The Royal Crescent in Bath
source Wikipedia


  1. Sorry to hear this novel was slightly disappointing for ya. I still want to read it though and will definitely check back to your reviews here as a guideline.

    1. I was only disappointed because I have her other novels to compare it to. If I hadn't had a comparison, I think my reaction would have been more positive.

  2. I have to disagree with you on this one. I love Persuasion and Anne Elliot :-)

    1. Please tell me what you liked Cat. I would like to appreciate the novel more and I know that there are tons of people who like it.

      And as I said to Jason above, it's not that I disliked it per se, I just thought it did not live up to her other novels. Mansfield Park doesn't always get the best feedback but at least its structure is solid and its characters' actions are consistently plausible.

      I think with this one I got the feeling that the characters were being moved as dolls in a play instead of there being a more natural, symbiotic feel to the writing.

      In any case, I would love to hear your thoughts.

    2. Oh, and Cat, just to be clear, I did like Anne. She certainly doesn't have the spunk of Lizzy, or the delightful well-meaning but myopic views of Emma, but she is someone who is real ...... someone who thinks deeply and clearly and is loyal and constant. I think Austen makes her likeable because she is someone who seems to be taken advantage of, but her good behaviour and insight always put her on top. She isn't your usual character but I thought in her personality, Austen did a marvellous job.

  3. Austen's novels were often cloaked as love stories but were actually about debates like "is it better to be self-made or anachronistically aristocratic?" You can guess where she fell down on that one in Persuasion. Times were a-changing when this book published. People like Austen's military brothers were rising by brains and ingenuity, and people like Sir Walter Eliot were remaining stagnant on their inherited wealth and their book of titles. Persuasion is about a woman who was born on the wrong boat (inherited wealth), and has ingenuity enough to hike up her skirt and hop onto the boat that was headed for individual thinking. You see a HUGE transformation in Anne from start to finish in the novel. She is free-thinking by the end -- a "heroine" rather than a barely mentioned character, as she was at the start of the tale.

    Too, there's the ginormous feminist speech that precedes the letter!

    Anne Eliot COULDN'T have directly confronted Wentworth in those days. That's the point: a woman's lot was to wait, and wait, and wait, and wait, and wait for the man to come around. Then her power was to either refuse him (which Anne does initially) or to accept him.

    Watch the way Admiral and Mrs. Croft interact: Mrs. Croft joins her husband on the boat, and she helps them drive the carriage (or whatever they're driving.) Carriages / conveyances are a HUGE symbol in Austen because for a woman, a carriage was her only means of travel. Otherwise she was tied to the house. Austen heroines are forever waiting for a man to come and move them in a carriage. In the carriage scene between Admiral and Mrs. Croft, where the admial picks up Anne and offers her a ride home, he is a BAD DRIVER, but he lets Mrs. Croft help him, you see? This scene symbolically suggests that in a military, self-made family, a woman can help drive the marriage. As in, equality!! Admiral and Mrs. Croft are a peek at Anne and Wentworth in the futire.

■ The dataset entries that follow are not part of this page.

(* ===== verification/NatRewrite.v ===== *)
(** * What the NAT does to a packet ([src/src/nat/nat.rs])

    The header checks, the incremental checksum patches, the rewriting of an
    endpoint (address and port, or address and echo identifier) on the way
    out and on the way in, of the later fragments of a datagram and of the
    packet an ICMP error quotes, the NAT's own echo replies, and the
    correction of TCP sequence numbers after an application-level gateway
    resized a payload.  Indices are those the callers have checked
    ([ipv4_datagram], the length tests before each call). *)

From S2P Require Import Prelude Ip Checksum Packet.

Definition PROTO_ICMP : Z := 1.
Definition PROTO_TCP : Z := 6.
Definition PROTO_UDP : Z := 17.

(** [u16::from_be_bytes([p[i], p[i + 1]])] *)
Definition w16 (p : list Z) (i : Z) : Z := of_be16 p.[i] p.[i + 1].

(** ** Reading a datagram *)

Definition ipv4_datagram (pkt : list Z) : option (list Z * Z) :=
  if (zlen pkt <? 20) || negb (Z.shiftr pkt.[0] 4 =? 4) then None
  else
    let ihl := Z.land pkt.[0] 0x0F * 4 in
    let total := w16 pkt 2 in
    if (ihl <? 20) || (total <? ihl) || (zlen pkt <? total) then None
    else Some (ztake total pkt, ihl).

Definition frag_info (pkt : list Z) : bool * Z :=
  let v := w16 pkt 6 in
  (negb (Z.land v 0x2000 =? 0), Z.land v 0x1FFF * 8).

Definition out_frag_key (ns : Z) (pkt : list Z) : Z * Z * Z * Z * Z :=
  (ns, of_be_bytes (slice pkt 12 16), of_be_bytes (slice pkt 16 20), w16 pkt 4, pkt.[9]).

Definition frag_key (pkt : list Z) : Z * Z * Z := (of_be_bytes (slice pkt 12 16), w16 pkt 4, pkt.[9]).

Definition l4_header_in (pkt : list Z) (ihl proto : Z) : bool :=
  if negb (proto =? PROTO_TCP) then ihl + 8 <=? zlen pkt
  else match get pkt (ihl + 12) with
       | None => false
       | Some b => let doff := Z.shiftr b 4 * 4 in (20 <=? doff) && (ihl + doff <=? zlen pkt)
       end.

Definition tcp_payload_len (pkt : list Z) (ihl : Z) : option Z :=
  b ← get pkt (ihl + 12);
  let doff := Z.shiftr b 4 * 4 in
  if doff <? 20 then None
  else if zlen pkt <? ihl + doff then None else Some (zlen pkt - (ihl + doff)).

Definition tcp_flags (pkt : list Z) (ihl proto : Z) : option Z :=
  if proto =? PROTO_TCP then get pkt (ihl + 13) else None.

(** A directed broadcast address; prefixes of 0, 31 and 32 bits have none. *)
Definition is_directed_broadcast (prefix : IpPrefix) (ip : Z) : bool :=
  match addr prefix with
  | V4 a =>
      if (1 <=? bits prefix) && (bits prefix <=? 30) then
        ip =? Z.lor a (Z.shiftr (2 ^ 32 - 1) (bits prefix))
      else false
  | V6 _ => false
  end.

(** [octets()[0]] *)
Definition first_octet (ip : Z) : Z := (octets (V4 ip)).[0].

(** 127/8, 169.254/16 and 224/4, as [std::net] has them. *)
Definition v4_is_loopback (ip : Z) : bool := first_octet ip =? 127.
Definition v4_is_link_local (ip : Z) : bool := (first_octet ip =? 169) && ((octets (V4 ip)).[1] =? 254).
Definition v4_is_multicast (ip : Z) : bool := (224 <=? first_octet ip) && (first_octet ip <=? 239).

Definition forwardable_v4 (ip : Z) (outside : IpPrefix) : bool :=
  let first := first_octet ip in
  negb (v4_is_loopback ip || (first =? 0) || (224 <=? first) || v4_is_link_local ip
        || is_directed_broadcast outside ip).

(** ** Checksum patches *)

Definition checksum_adjust (old_csum old_val new_val : Z) : Z :=
  not16 (fold (not16 old_csum + not16 old_val + new_val)).

Definition update_ip_checksum (pkt old_ip new_ip : list Z) : list Z :=
  let csum := w16 pkt 10 in
  let csum := checksum_adjust csum (w16 old_ip 0) (w16 new_ip 0) in
  let csum := checksum_adjust csum (w16 old_ip 2) (w16 new_ip 2) in
  splice pkt 10 (be16 csum).

Definition update_l4_checksum (pkt : list Z) (csum_off : Z) (old_ip new_ip : list Z) (old_port new_port : Z) : list Z :=
  let csum := w16 pkt csum_off in
  let csum := checksum_adjust csum (w16 old_ip 0) (w16 new_ip 0) in
  let csum := checksum_adjust csum (w16 old_ip 2) (w16 new_ip 2) in
  let csum := checksum_adjust csum old_port new_port in
  splice pkt csum_off (be16 csum).

Definition update_icmp_checksum (pkt : list Z) (ihl old_id new_id : Z) : list Z :=
  let csum_off := ihl + 2 in
  splice pkt csum_off (be16 (checksum_adjust (w16 pkt csum_off) old_id new_id)).

Definition udp_nonzero_checksum (pkt : list Z) (csum_off : Z) : list Z :=
  if bool_decide (slice pkt csum_off (csum_off + 2) = [0; 0]) then splice pkt csum_off [0xFF; 0xFF] else pkt.

Definition spend_hop (pkt : list Z) : list Z :=
  let old := w16 pkt 8 in
  let pkt := set_byte pkt 8 (sat_sub pkt.[8] 1) in
  splice pkt 10 (be16 (checksum_adjust (w16 pkt 10) old (w16 pkt 8))).

(** ** Rewriting an endpoint *)

(** The transport checksum of a rewritten TCP or UDP datagram: what follows
    the header rewrite in [outbound_tcpudp] and [inbound_tcpudp]. *)
Definition patch_l4 (out : list Z) (ihl proto : Z) (old_ip new_ip : list Z) (old_port new_port : Z) : list Z :=
  if (proto =? PROTO_TCP) && (ihl + 18 <=? zlen out) then
    update_l4_checksum out (ihl + 16) old_ip new_ip old_port new_port
  else if (proto =? PROTO_UDP) && (ihl + 8 <=? zlen out) then
    let csum_off := ihl + 6 in
    if negb (w16 out csum_off =? 0) then
      udp_nonzero_checksum (update_l4_checksum out csum_off old_ip new_ip old_port new_port) csum_off
    else out
  else out.

(** The source endpoint, on the way out. *)
Definition rewrite_src (pkt : list Z) (ihl proto : Z) (new_src_ip : list Z) (outside_port : Z) : list Z :=
  let old_src_ip := slice pkt 12 16 in
  let out := splice pkt 12 new_src_ip in
  let old_port := w16 out ihl in
  let out := splice out ihl (be16 outside_port) in
  let out := update_ip_checksum out old_src_ip new_src_ip in
  patch_l4 out ihl proto old_src_ip new_src_ip old_port outside_port.

(** The destination endpoint, on the way in, a hop spent. *)
Definition rewrite_dst (pkt : list Z) (ihl proto : Z) (new_dst_ip : list Z) (port : Z) : list Z :=
  let out := spend_hop pkt in
  let old_dst_ip := slice out 16 20 in
  let out := splice out 16 new_dst_ip in
  let old_port := w16 out (ihl + 2) in
  let out := splice out (ihl + 2) (be16 port) in
  let out := update_ip_checksum out old_dst_ip new_dst_ip in
  patch_l4 out ihl proto old_dst_ip new_dst_ip old_port port.

(** An echo request on the way out ([outbound_icmp]). *)
Definition rewrite_echo_out (pkt : list Z) (ihl : Z) (new_src_ip : list Z) (outside_port : Z) : list Z :=
  let old_src_ip := slice pkt 12 16 in
  let out := splice pkt 12 new_src_ip in
  let old_id := w16 out (ihl + 4) in
  let out := splice out (ihl + 4) (be16 outside_port) in
  let out := update_ip_checksum out old_src_ip new_src_ip in
  let out := update_icmp_checksum out ihl old_id outside_port in
  spend_hop out.

(** An echo reply on the way in ([inbound_icmp]). *)
Definition rewrite_echo_in (pkt : list Z) (ihl : Z) (new_dst_ip : list Z) (id : Z) : list Z :=
  let out := spend_hop pkt in
  let old_dst_ip := slice out 16 20 in
  let out := splice out 16 new_dst_ip in
  let old_id := w16 out (ihl + 4) in
  let out := splice out (ihl + 4) (be16 id) in
  let out := update_ip_checksum out old_dst_ip new_dst_ip in
  update_icmp_checksum out ihl old_id id.

(** Later fragments, which only have the address: [outbound_later_fragment]
    before it is sent or turned round, and [inbound_later_fragment]. *)
Definition rewrite_later_out (pkt outside_ip : list Z) : list Z :=
  let old := slice pkt 12 16 in
  update_ip_checksum (splice pkt 12 outside_ip) old outside_ip.

Definition rewrite_later_in (pkt inside_ip : list Z) : list Z :=
  let old := slice pkt 16 20 in
  spend_hop (update_ip_checksum (splice pkt 16 inside_ip) old inside_ip).

(** The packet an ICMP error quotes: the outer header is [outer_ihl] long,
    the quoted one [emb_ihl]. *)
Definition emb_header (pkt : list Z) (outer_ihl : Z) : option (Z * Z) :=
  let emb_off := outer_ihl + 8 in
  if zlen pkt <? emb_off + 20 then None
  else if negb (checksum (zdrop outer_ihl pkt) =? 0) then None
  else
    let emb_ihl := Z.land pkt.[emb_off] 0x0F * 4 in
    if (emb_ihl <? 20) || (zlen pkt <? emb_off + emb_ihl + 8) then None
    else Some (emb_off, emb_ihl).

(** The quoted transport checksum, where the quoted bytes reach it. *)
Definition patch_emb_l4 (out : list Z) (l4_off emb_proto : Z) (old_ip new_ip : list Z) (old_port new_port : Z) : list Z :=
  let csum_off := l4_off + (if emb_proto =? PROTO_TCP then 16 else 6) in
  let present := csum_off + 2 <=? zlen out in
  let unused := (emb_proto =? PROTO_UDP) && present && bool_decide (slice out csum_off (csum_off + 2) = [0; 0]) in
  if present && negb unused then
    let out := update_l4_checksum out csum_off old_ip new_ip old_port new_port in
    if emb_proto =? PROTO_UDP then udp_nonzero_checksum out csum_off else out
  else out.

(** The ICMP checksum of the outer message, from scratch. *)
Definition refresh_icmp (out : list Z) (outer_ihl : Z) : list Z :=
  let out := splice out (outer_ihl + 2) [0; 0] in
  splice out (outer_ihl + 2) (be16 (checksum (zdrop outer_ihl out))).

(** An error going out: its source and the quoted destination become the
    public endpoint ([outbound_icmp_error]). *)
Definition rewrite_error_out (pkt : list Z) (outer_ihl emb_ihl emb_proto : Z) (public old_dst : list Z) (inside_port outside_port : Z) : list Z :=
  let emb_off := outer_ihl + 8 in
  let old_outer_src := slice pkt 12 16 in
  let out := update_ip_checksum (splice pkt 12 public) old_outer_src public in
  let emb := zdrop emb_off out in
  let out := ztake emb_off out ++ update_ip_checksum (splice emb 16 public) old_dst public in
  let l4_off := emb_off + emb_ihl in
  let out := splice out (l4_off + 2) (be16 outside_port) in
  let out := patch_emb_l4 out l4_off emb_proto old_dst public inside_port outside_port in
  refresh_icmp out outer_ihl.

(** An error coming in: its destination and the quoted source become the
    inside endpoint ([inbound_icmp_error]). *)
Definition rewrite_error_in (pkt : list Z) (outer_ihl emb_ihl emb_proto : Z) (inside_ip : list Z) (emb_port new_port : Z) : list Z :=
  let emb_off := outer_ihl + 8 in
  let out := spend_hop pkt in
  let old_outer_dst := slice out 16 20 in
  let out := update_ip_checksum (splice out 16 inside_ip) old_outer_dst inside_ip in
  let old_src := slice out (emb_off + 12) (emb_off + 16) in
  let emb := zdrop emb_off out in
  let out := ztake emb_off out ++ update_ip_checksum (splice emb 12 inside_ip) old_src inside_ip in
  let l4_off := emb_off + emb_ihl in
  let out :=
    if (emb_proto =? PROTO_TCP) || (emb_proto =? PROTO_UDP) then
      patch_emb_l4 (splice out l4_off (be16 new_port)) l4_off emb_proto old_src inside_ip emb_port new_port
    else
      update_icmp_checksum (splice out (l4_off + 4) (be16 new_port)) l4_off emb_port new_port in
  refresh_icmp out outer_ihl.

Definition echo_reply (pkt : list Z) (ihl : Z) : option (list Z) :=
  let icmp := zdrop ihl pkt in
  if negb (checksum icmp =? 0) then None
  else
    let r := [0x45; pkt.[1]] ++ be16 (u16 (20 + zlen icmp)) ++ [0; 0; 0; 0; 64; PROTO_ICMP; 0; 0]
             ++ slice pkt 16 20 ++ slice pkt 12 16 in
    let r := splice r 10 (be16 (checksum r)) in
    let at_ := zlen r in
    let r := r ++ icmp in
    let r := set_byte r at_ 0 in
    let r := splice r (at_ + 2) [0; 0] in
    Some (splice r (at_ + 2) (be16 (checksum (zdrop at_ r)))).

    I consider this one of Austen's finest works. Quite daring and feminist, in an oh-so-subtle way, as only Austen can do it.

    (There. I wanted to leave you a long comment since you seemed so sad not to get them over at Ruth's, ha!) :P

    1. Um, I wrote this fast. I make no sense in some of it. This is called speed-typing. What I mean above is that Mrs. Croft is given respect as a fellow thinker in her marriage: she is allowed on the boat when her husband is away, and she LIKES it. And when they drive around town, rather than gripping the carriage and hanging on for life, she takes the reins. She drives -- and so does Anne, by the end of the novel.

    2. Thanks, Marianne. Your thoughts help me to get a better grasp of the story. I do see all you say and it didn't pass me by BUT, I can't seem to feel that the development and the transitions weren't as seamless as in her other novels. I would be falling under the Austen spell and then something would whack me upside the head and I'd be wondering, "wait, where did that come from," or "ooo, that seems to be just placed there to move that part of the story along." I did miss the development of Anne that you speak of ------ because I just can't figure out what caused the development. I can see that she is somewhat different at the end of the novel, and by the end the narrative is certainly focussed on her, which it isn't so much at the beginning of the novel, but WHY? With Lizzy in P&P for example, you know that she's examining the relationship of her parents, the relationship of Charlotte and Mr Collins, her own behaviour (and she doesn't always look at these things with a wise eye) and from this you can believe her development, but with Anne ......??? And if Anne did develop from a quiet, dutiful woman to a free thinking women, how would Wentworth know this? Simply by observing her? Does he really know her when they marry? AND (sorry, you'll have to put up with me here) when you say that she's changed to be free-thinking ...... it still is very obvious at the end of the novel that duty trumps all. She makes it very clear that to follow Mrs. Russell and her father's wishes was right, even though she wished it otherwise, and no matter what Wentworth might have thought then, or what he thinks now. How do you wrap this up in free thought? All my questions are sincere ..... I'm very curious. Sorry that you get all my questions as I was reading, in one barrage of a comment! :-)

  4. Sometimes I think we need to be at certain stages in our life to appreciate some stories. The first time I read Persuasion I thought Austin was being unbearably self-righteous in her satire against upper crust English society. Years later, I appreciated her storyline and characters. I did think Mrs. Smith's explanation of Eliot's designs a bit convoluted and thought the BBC production did a better job by simplifying her narrative.

    On a side note, I used to live in Bath and often walked by the Royal Crescent as well as a couple of houses Austin lived in.

    1. I think you're right, Sharon. If I'd read this book when I was younger, I would have been more delighted with it.

      I completely forgot about Mrs. Smith from the movie, so now I'm going to have to go back and watch it again. And the second movie version I have. I can imagine Anne's character would be very hard to bring alive on the screen, as it's worth is quieter and more internal.

      Lucky you! Do you miss Bath? It looks lovely. I hope I'll be able to see it one day.

  5. Hi again! I loved Bath! It's the most educated city in England. There were bookstores everywhere! And tea shops. I would love to go back. Take care!